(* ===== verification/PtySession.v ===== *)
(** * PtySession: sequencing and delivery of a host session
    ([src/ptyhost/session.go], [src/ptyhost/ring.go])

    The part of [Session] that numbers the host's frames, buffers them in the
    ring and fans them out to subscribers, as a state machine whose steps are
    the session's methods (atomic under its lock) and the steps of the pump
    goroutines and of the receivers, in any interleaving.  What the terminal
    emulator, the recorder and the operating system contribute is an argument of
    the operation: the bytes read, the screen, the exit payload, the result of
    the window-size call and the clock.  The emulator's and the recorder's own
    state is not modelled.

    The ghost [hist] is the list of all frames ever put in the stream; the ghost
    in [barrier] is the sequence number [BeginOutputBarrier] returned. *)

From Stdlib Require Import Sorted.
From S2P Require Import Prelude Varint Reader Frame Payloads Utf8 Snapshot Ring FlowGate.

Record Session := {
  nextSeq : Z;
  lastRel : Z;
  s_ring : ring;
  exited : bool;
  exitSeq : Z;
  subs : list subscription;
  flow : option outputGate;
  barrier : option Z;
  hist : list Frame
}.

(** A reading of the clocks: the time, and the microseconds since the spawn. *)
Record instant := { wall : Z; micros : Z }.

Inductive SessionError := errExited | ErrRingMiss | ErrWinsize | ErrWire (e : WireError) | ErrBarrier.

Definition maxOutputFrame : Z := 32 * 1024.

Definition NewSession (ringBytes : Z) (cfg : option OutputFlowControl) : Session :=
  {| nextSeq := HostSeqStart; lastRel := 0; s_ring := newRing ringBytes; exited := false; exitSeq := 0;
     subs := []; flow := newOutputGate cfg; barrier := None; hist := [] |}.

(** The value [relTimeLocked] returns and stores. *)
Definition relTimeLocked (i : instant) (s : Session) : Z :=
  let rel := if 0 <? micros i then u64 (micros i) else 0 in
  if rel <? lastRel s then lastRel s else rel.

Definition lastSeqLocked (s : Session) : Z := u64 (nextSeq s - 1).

################

» **Work instruction**: Top to bottom, the records above must be output exactly.

» **Your response**:
(* ===== verification/PtySession.v ===== *)
(** * PtySession: sequencing and delivery of a host session
    ([src/ptyhost/session.go], [src/ptyhost/ring.go])

    The part of [Session] that numbers the host's frames, buffers them in the
    ring and fans them out to subscribers, as a state machine whose steps are
    the session's methods (atomic under its lock) and the steps of the pump
    goroutines and of the receivers, in any interleaving.  What the terminal
    emulator, the recorder and the operating system contribute is an argument of
    the operation: the bytes read, the screen, the exit payload, the result of
    the window-size call and the clock.  The emulator's and the recorder's own
    state is not modelled.

    The ghost [hist] is the list of all frames ever put in the stream; the ghost
    in [barrier] is the sequence number [BeginOutputBarrier] returned. *)

From Stdlib Require Import Sorted.
From S2P Require Import Prelude Varint Reader Frame Payloads Utf8 Snapshot Ring FlowGate.

Record Session := {
  nextSeq : Z;
  lastRel : Z;
  s_ring : ring;
  exited : bool;
  exitSeq : Z;
  subs : list subscription;
  flow : option outputGate;
  barrier : option Z;
  hist : list Frame
}.

(** A reading of the clocks: the time, and the microseconds since the spawn. *)
Record instant := { wall : Z; micros : Z }.

Inductive SessionError := errExited | ErrRingMiss | ErrWinsize | ErrWire (e : WireError) | ErrBarrier.

Definition maxOutputFrame : Z := 32 * 1024.

Definition NewSession (ringBytes : Z) (cfg : option OutputFlowControl) : Session :=
  {| nextSeq := HostSeqStart; lastRel := 0; s_ring := newRing ringBytes; exited := false; exitSeq := 0;
     subs := []; flow := newOutputGate cfg; barrier := None; hist := [] |}.

(** The value [relTimeLocked] returns and stores. *)
Definition relTimeLocked (i : instant) (s : Session) : Z :=
  let rel := if 0 <? micros i then u64 (micros i) else 0 in
  if rel <? lastRel s then lastRel s else rel.

Definition lastSeqLocked (s : Session) : Z := u64 (nextSeq s - 1).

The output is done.